Thursday marked the first time in weeks that Russian missiles attacked the southern Odesa area and the city of Dnipro.
Across the nation, air raid sirens rang as officials feared another large-scale missile attack from Moscow.
Through a Telegram message, Odesa's governor Maksym Marchenko announced that an infrastructure goal had been met.
He also warned of the possibility of a "massive missile barrage on the all of Ukraine's land."
Multiple explosions were reported in Dnipro, where two infrastructure objects were damaged and at least one person was injured, according to Kyrylia Tymoshenko, the deputy head of the Ukrainian presidential office.
According to Oleksiy Kuleba, the governor of Kyiv, air defense systems were operational throughout the central region of Ukraine.
Officials in the areas of Poltava, Kharkiv, Khmelnytskyi, and Rivne also recommended citizens remain in bomb shelters due to the persistent threat of missile attacks.
The attacks on the Odesa region are a continuation of the massive barrage of Russian assaults on Tuesday, representing the largest attack on Ukraine's energy infrastructure yet.

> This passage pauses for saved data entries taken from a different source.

(* ===== verification/Keyboard.v ===== *)
(** * device/keyboard.c: scan codes to characters

    The interrupt handler for vector 0x21 is a state machine over the scan
    codes the keyboard sends: it keeps which modifier keys are down and puts
    the characters of the other keys into [kbd_buf]. *)

From stdpp Require Import base numbers list gmap.
From Stdlib Require Import ZArith Lia.
From S2P Require Import Prelude Interrupt Thread Timer Sync ThreadInit IOQueue.

Definition esc : Z := 27.
Definition backspace : Z := 8.
Definition tab : Z := 9.
Definition enter : Z := 13.
Definition char_invisible : Z := 0.

Definition shift_l_make : Z := 42.
Definition shift_r_make : Z := 54.
Definition alt_l_make : Z := 56.
Definition alt_r_make : Z := 57400.
Definition ctrl_l_make : Z := 29.
Definition ctrl_r_make : Z := 57373.
Definition caps_lock_make : Z := 58.

(** The static variables of the driver and its buffer. *)
Record kbd := Kbd {
  ctrl_status : bool;
  shift_status : bool;
  alt_status : bool;
  caps_lock_status : bool;
  ext_scancode : bool;
  kbd_buf : ioqueue
}.

(** The character of a key alone and with shift, by make code. *)
Definition keymap : list (Z * Z) :=
  [(0, 0); (esc, esc); (49, 33); (50, 64); (51, 35); (52, 36); (53, 37); (54, 94);
   (55, 38); (56, 42); (57, 40); (48, 41); (45, 95); (61, 43); (backspace, backspace); (tab, tab);
   (113, 81); (119, 87); (101, 69); (114, 82); (116, 84); (121, 89); (117, 85); (105, 73);
   (111, 79); (112, 80); (91, 123); (93, 125); (enter, enter);
   (char_invisible, char_invisible);
   (97, 65); (115, 83); (100, 68); (102, 70); (103, 71); (104, 72); (106, 74); (107, 75);
   (108, 76); (59, 58); (39, 34); (96, 126); (char_invisible, char_invisible); (92, 124);
   (122, 90); (120, 88); (99, 67); (118, 86); (98, 66); (110, 78); (109, 77); (44, 60);
   (46, 62); (47, 63); (char_invisible, char_invisible); (42, 42);
   (char_invisible, char_invisible); (32, 32); (char_invisible, char_invisible)].

(** The keys with two characters that caps lock does not affect. *)
Definition two_char_key (scancode : Z) : bool :=
  (scancode <? 14) || (scancode =? 41) || (scancode =? 26) || (scancode =? 27)
  || (scancode =? 43) || (scancode =? 39) || (scancode =? 40) || (scancode =? 51)
  || (scancode =? 52) || (scancode =? 53).

Definition set_ctrl (k : kbd) b :=
  Kbd b (shift_status k) (alt_status k) (caps_lock_status k) (ext_scancode k) (kbd_buf k).
Definition set_shift (k : kbd) b :=
  Kbd (ctrl_status k) b (alt_status k) (caps_lock_status k) (ext_scancode k) (kbd_buf k).
Definition set_alt (k : kbd) b :=
  Kbd (ctrl_status k) (shift_status k) b (caps_lock_status k) (ext_scancode k) (kbd_buf k).
Definition set_caps (k : kbd) b :=
  Kbd (ctrl_status k) (shift_status k) (alt_status k) b (ext_scancode k) (kbd_buf k).
Definition set_ext (k : kbd) b :=
  Kbd (ctrl_status k) (shift_status k) (alt_status k) (caps_lock_status k) b (kbd_buf k).
Definition set_buf (k : kbd) q :=
  Kbd (ctrl_status k) (shift_status k) (alt_status k) (caps_lock_status k) (ext_scancode k) q.

Section handler.
Context `{AddrV2P}.

(** [intr_keyboard_handler] on the byte [inb] read from port 0x60. *)
Definition intr_keyboard_handler (σ : sys) (k : kbd) (byte : Z) : outcome (sys * kbd) :=
  let shift_down_last := shift_status k in
  let caps_lock_last := caps_lock_status k in
  let scancode := u8 byte in
  if scancode =? 224 then Ok (σ, set_ext k true)
  else
    let '(scancode, k) :=
      if ext_scancode k then (Z.lor 57344 scancode, set_ext k false) else (scancode, k) in
    let break_code := negb (Z.land scancode 128 =? 0) in
    if break_code then
      let make_code := Z.land scancode 65407 in
      if (make_code =? ctrl_l_make) || (make_code =? ctrl_r_make) then Ok (σ, set_ctrl k false)
      else if (make_code =? shift_l_make) || (make_code =? shift_r_make)
      then Ok (σ, set_shift k false)
      else if (make_code =? alt_l_make) || (make_code =? alt_r_make) then Ok (σ, set_alt k false)
      else Ok (σ, k)
    else if ((0 <? scancode) && (scancode <? 59)) || (scancode =? alt_r_make)
            || (scancode =? ctrl_r_make) then
      let shift :=
        if two_char_key scancode then shift_down_last
        else if shift_down_last && caps_lock_last then false
        else if shift_down_last || caps_lock_last then true
        else false in
      let scancode := Z.land scancode 255 in
      let index := u8 scancode in
      '(plain, shifted) ← from_option_fault (keymap !! Z.to_nat index);
      let cur_char := if shift : bool then shifted else plain in
      if negb (cur_char =? 0) then
        full ← ioq_full σ (kbd_buf k);
        if negb full then
          '(_, σ, q) ← ioq_putchar σ (kbd_buf k) cur_char;
          Ok (σ, set_buf k q)
        else Ok (σ, k)
      else if (scancode =? ctrl_l_make) || (scancode =? ctrl_r_make) then Ok (σ, set_ctrl k true)
      else if (scancode =? shift_l_make) || (scancode =? shift_r_make)
      then Ok (σ, set_shift k true)
      else if (scancode =? alt_l_make) || (scancode =? alt_r_make) then Ok (σ, set_alt k true)
      else if scancode =? caps_lock_make then Ok (σ, set_caps k (negb (caps_lock_status k)))
      else Ok (σ, k)
    else Ok (σ, k).

(** [keyboard_init]: the buffer, whose memory holds [b] and whose lock is at
    [l], and the handler table. *)
Definition keyboard_init (σ : sys) (k : kbd) (l : Z) (b : list Z) (handler : Z)
    (idt_table : list Z) : outcome (sys * kbd * list Z) :=
  let '(σ, q) := ioqueue_init σ l b in
  idt_table ← register_handler idt_table 33 handler;
  Ok (σ, set_buf k q, idt_table).
End handler.

(** ** Theorems *)

(** What the handler finds when the interrupt comes: interrupts off, the
    scheduler's state consistent, a well-formed buffer whose recorded reader is
    blocked. *)
Record kbd_ready (σ : sys) (k : kbd) : Prop := KbdReady {
  kr_intr : intr (ks σ) = INTR_OFF;
  kr_sched : sched_inv (ks σ);
  kr_buf : wf_ioqueue (kbd_buf k);
  kr_consumer : waiter_ok σ (consumer (kbd_buf k))
}.

Lemma length_keymap : length keymap = 59%nat.
Proof. done. Qed.

(** The test for a letter or another key that caps lock affects. *)
Definition shifted_by (k : kbd) (c : Z) : bool :=
  if two_char_key c then shift_status k else xorb (shift_status k) (caps_lock_status k).

Section theorems.
Context `{AddrV2P}.

(** Putting a character, or dropping it when the buffer is full. *)
Lemma deliver_spec σ k c : kbd_ready σ k →
  ∃ s' q', (full ← ioq_full σ (kbd_buf k);
     if negb full then '(_, σ, q) ← ioq_putchar σ (kbd_buf k) c; Ok (σ, set_buf k q)
     else Ok (σ, k)) = Ok (set_ks σ s', set_buf k q') ∧
    sched_inv s' ∧ wf_ioqueue q' ∧
    contents q' = contents (kbd_buf k) ++
      (if bool_decide (length (contents (kbd_buf k)) = capacity) then [] else [s8 c]).
Proof.
  intros [Hi Hs Hwf Hc]. rewrite ioq_full_spec by done. ocbn.
  assert (length (contents (kbd_buf k)) ≤ capacity)%nat as Hle.
  { rewrite length_contents. unfold count, capacity, bufsize. zdlia. }
  gdecide as E; cbn [negb].
  - exists (ks σ), (kbd_buf k). rewrite app_nil_r. split; [by destruct σ, k|done].
  - destruct (ioq_putchar_spec σ (kbd_buf k) c) as (s' & q' & -> & Hwf' & Hcont & _ & _ & _ & Hs' & _);
      [done..|lia|]. ocbn. by exists s', q'.
Qed.

Lemma set_ks_id σ : set_ks σ (ks σ) = σ.
Proof. by destruct σ. Qed.

(** The part of the handler for make codes. *)
Lemma make_spec σ k c :
  kbd_ready σ k → ext_scancode k = false → 0 < c < 59 →
  ∃ plain shifted, keymap !! Z.to_nat c = Some (plain, shifted) ∧
    let char := if shifted_by k c then shifted else plain in
    (char ≠ 0 → intr_keyboard_handler σ k c =
       (full ← ioq_full σ (kbd_buf k);
        if negb full then '(_, σ, q) ← ioq_putchar σ (kbd_buf k) char; Ok (σ, set_buf k q)
        else Ok (σ, k))).
Proof.
  intros Hk He Hc.
  destruct (lookup_lt_is_Some_2 keymap (Z.to_nat c)) as [[plain shifted] Hkm].
  { rewrite length_keymap. lia. }
  exists plain, shifted. split; [done|]. intros Hch.
  unfold intr_keyboard_handler. rewrite u8_small by lia.
  destruct (Z.eqb_spec c 224); [lia|]. rewrite He. cbv beta iota zeta.
  assert (Z.land c 128 = 0) as ->.
  { change 128 with (2 ^ 7). rewrite land_pow2_testbit by lia.
    rewrite (testbit_above c 7) by lia. done. }
  cbn [negb Z.eqb]. change (0 =? 0) with true. cbn [negb].
  destruct (Z.ltb_spec 0 c); [|lia]. destruct (Z.ltb_spec c 59); [|lia]. cbn [andb orb].
  assert (Z.land c 255 = c) as ->.
  { change 255 with (Z.ones 8). rewrite Z.land_ones by lia. apply Z.mod_small. lia. }
  rewrite u8_small by lia. rewrite Hkm. ocbn.
  assert ((if two_char_key c then shift_status k
           else if shift_status k && caps_lock_status k then false
           else if shift_status k || caps_lock_status k then true else false) = shifted_by k c) as ->.
  { unfold shifted_by. by destruct (two_char_key c), (shift_status k), (caps_lock_status k). }
  destruct (Z.eqb_spec (if shifted_by k c then shifted else plain) 0); done.
Qed.

(** C38. A key that has a character, pressed alone or with modifiers, adds
    exactly that character to the buffer: of a key with two characters the
    second with shift, of a letter the capital when one of shift and caps lock
    is on, but not both.  When the buffer is full the key is dropped; the
    modifiers do not change, and the handler never blocks. *)
Theorem keyboard_types_key σ k c plain shifted :
  kbd_ready σ k → ext_scancode k = false → 0 < c < 59 →
  keymap !! Z.to_nat c = Some (plain, shifted) → plain ≠ 0 → shifted ≠ 0 →
  ∃ s' q', intr_keyboard_handler σ k c = Ok (set_ks σ s', set_buf k q') ∧
    sched_inv s' ∧ wf_ioqueue q' ∧
    contents q' = contents (kbd_buf k) ++
      (if bool_decide (length (contents (kbd_buf k)) = capacity) then []
       else [if (if two_char_key c then shift_status k
                 else xorb (shift_status k) (caps_lock_status k)) then s8 shifted else s8 plain]).
Proof.
  intros Hk He Hc Hkm Hp Hs.
  destruct (make_spec σ k c Hk He Hc) as (p' & s'' & Hkm' & Hm). rewrite Hkm in Hkm'.
  injection Hkm' as <- <-.
  rewrite Hm by (by destruct (shifted_by k c)).
  destruct (deliver_spec σ k (if shifted_by k c then shifted else plain) Hk)
    as (s' & q' & Heq & Hs' & Hwf' & Hcont).
  exists s', q'. split; [done|]. split; [done|]. split; [done|]. rewrite Hcont.
  f_equal. gdecide; [done|]. f_equal. unfold shifted_by. by destruct (two_char_key c), (shift_status k),
    (caps_lock_status k).
Qed.

(** Whatever byte the keyboard sends, in whatever state, the handler
    returns: it reads no entry outside of its table and no assertion fails; it
    adds at most one character to the buffer, keeps the scheduler's invariant,
    and is ready for the next interrupt. *)
Theorem keyboard_handler_total σ k byte :
  kbd_ready σ k →
  ∃ s' k', intr_keyboard_handler σ k byte = Ok (set_ks σ s', k') ∧
    sched_inv s' ∧ wf_ioqueue (kbd_buf k') ∧
    (contents (kbd_buf k') = contents (kbd_buf k) ∨
     ∃ c, contents (kbd_buf k') = contents (kbd_buf k) ++ [c]).
Proof.
  intros Hk. unfold intr_keyboard_handler.
  assert (∀ k', kbd_buf k' = kbd_buf k →
    ∃ s' k'', Ok (σ, k') = Ok (set_ks σ s', k'') ∧ sched_inv s' ∧ wf_ioqueue (kbd_buf k'') ∧
    (contents (kbd_buf k'') = contents (kbd_buf k) ∨
     ∃ c, contents (kbd_buf k'') = contents (kbd_buf k) ++ [c])) as Hsame.
  { intros k' Hb. exists (ks σ), k'. rewrite set_ks_id, Hb. destruct Hk. split_and!; auto. }
  destruct (u8 byte =? 224); [by apply Hsame|].
  set (sc := if ext_scancode k then _ else _).
  assert (∃ c k1, sc = (c, k1) ∧ kbd_buf k1 = kbd_buf k) as (c & k1 & -> & Hb1).
  { unfold sc. destruct (ext_scancode k); by eexists _, _. }
  destruct (negb (Z.land c 128 =? 0)).
  { repeat match goal with |- context [if ?b then _ else _] => destruct b end; by apply Hsame. }
  destruct (((0 <? c) && (c <? 59)) || (c =? alt_r_make) || (c =? ctrl_r_make)) eqn:Hr;
    [|by apply Hsame].
  set (sh := if two_char_key c then _ else _).
  destruct (lookup_lt_is_Some_2 keymap (Z.to_nat (u8 (Z.land c 255)))) as [[plain shifted] Hkm].
  { rewrite length_keymap. apply orb_true_iff in Hr as [[[H1 H2]%andb_true_iff|H1]%orb_true_iff|H1].
    - change 255 with (Z.ones 8). rewrite Z.land_ones by lia. rewrite Z.mod_small, u8_small by lia. lia.
    - apply Z.eqb_eq in H1 as ->. vm_compute. lia.
    - apply Z.eqb_eq in H1 as ->. vm_compute. lia. }
  rewrite Hkm. ocbn. destruct (negb _).
  - destruct (deliver_spec σ k1 (if sh then shifted else plain)) as (s' & q' & Heq & Hs' & Hwf' & Hcont).
    { destruct Hk. constructor; by rewrite ?Hb1. }
    rewrite Heq. exists s', (set_buf k1 q'). split_and!; try done. cbn. rewrite Hcont, Hb1.
    gdecide; [left; apply app_nil_r|right; by eexists].
  - repeat match goal with |- context [if ?b then _ else _] => destruct b end; by apply Hsame.
Qed.

(** The modifier keys: pressing shift, control or alt, left or right,
    switches its state on and letting it go switches it off again, the right
    control and alt keys with their two-byte codes; each press of caps lock
    toggles it and its release does nothing; none of them adds a character. *)
Theorem keyboard_modifiers σ k :
  ext_scancode k = false →
  (intr_keyboard_handler σ k 42 = Ok (σ, set_shift k true) ∧
   intr_keyboard_handler σ k 170 = Ok (σ, set_shift k false) ∧
   intr_keyboard_handler σ k 54 = Ok (σ, set_shift k true) ∧
   intr_keyboard_handler σ k 182 = Ok (σ, set_shift k false)) ∧
  (intr_keyboard_handler σ k 29 = Ok (σ, set_ctrl k true) ∧
   intr_keyboard_handler σ k 157 = Ok (σ, set_ctrl k false) ∧
   ('(σ, k) ← intr_keyboard_handler σ k 224; intr_keyboard_handler σ k 29) =
     Ok (σ, set_ctrl k true) ∧
   ('(σ, k) ← intr_keyboard_handler σ k 224; intr_keyboard_handler σ k 157) =
     Ok (σ, set_ctrl k false)) ∧
  (intr_keyboard_handler σ k 56 = Ok (σ, set_alt k true) ∧
   intr_keyboard_handler σ k 184 = Ok (σ, set_alt k false) ∧
   ('(σ, k) ← intr_keyboard_handler σ k 224; intr_keyboard_handler σ k 56) =
     Ok (σ, set_alt k true) ∧
   ('(σ, k) ← intr_keyboard_handler σ k 224; intr_keyboard_handler σ k 184) =
     Ok (σ, set_alt k false)) ∧
  intr_keyboard_handler σ k 58 = Ok (σ, set_caps k (negb (caps_lock_status k))) ∧
  intr_keyboard_handler σ k 186 = Ok (σ, k).
Proof.
  destruct k as [ct sh al ca ex q]. cbn [ext_scancode]. intros ->.
  split_and!; destruct sh, ca; reflexivity.
Qed.
End theorems.

Module KeyboardExample.
Import QueueExample.
#[local] Existing Instance queue_v2p.

(** Caps lock on, shift down, one character in the buffer. *)
Definition idle_kbd : kbd := Kbd false true false true false two_chars.

Lemma idle_ready : kbd_ready before idle_kbd.
Proof. split; [done|apply before_inv|by split_and!|by left]. Qed.

Lemma keyboard_types_key_witness :
  ∃ s' q', intr_keyboard_handler before idle_kbd 30 = Ok (set_ks before s', set_buf idle_kbd q') ∧
    contents q' = [65; 66; 97].
Proof.
  destruct (keyboard_types_key before idle_kbd 30 97 65 idle_ready) as (s' & q' & H1 & _ & _ & H2);
    [done|lia|done|done|done|].
  exists s', q'. split; [exact H1|]. rewrite H2. by vm_compute.
Defined.

Lemma keyboard_handler_total_witness :
  ∃ s' k', intr_keyboard_handler before idle_kbd 255 = Ok (set_ks before s', k').
Proof.
  destruct (keyboard_handler_total before idle_kbd 255 idle_ready) as (s' & k' & H1 & _).
  by exists s', k'.
Defined.

Lemma keyboard_modifiers_witness :
  intr_keyboard_handler before idle_kbd 58 = Ok (before, set_caps idle_kbd false).
Proof. exact (proj1 (proj2 (proj2 (proj2 (keyboard_modifiers before idle_kbd eq_refl))))). Defined.
End KeyboardExample.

A missile that fell within Poland's borders also resulted in the deaths of two individuals.
Initially, Russia was accused of launching the missile, but Poland has since stated that it was likely found by air defenses in Ukraine's neighboring territory.
As winter approaches and its fighting losses grow, Russia has increasingly turned to attack Ukraine's power grid.
The most recent onslaught followed days of elation in Ukraine, which was fueled by one of the country's most significant military victories: the recapture of the city of Kherson in the south.
In a Thursday Telegram message, the chief of the Ukrainian presidential office, Andriy Yermak, referred to the attacks on energy targets as "the stupid strategy of cowardly losers."
Mr. Yermak wrote, "Ukraine has already endured incredibly severe enemy attacks that did not provide the desired effects for the Russian cowards."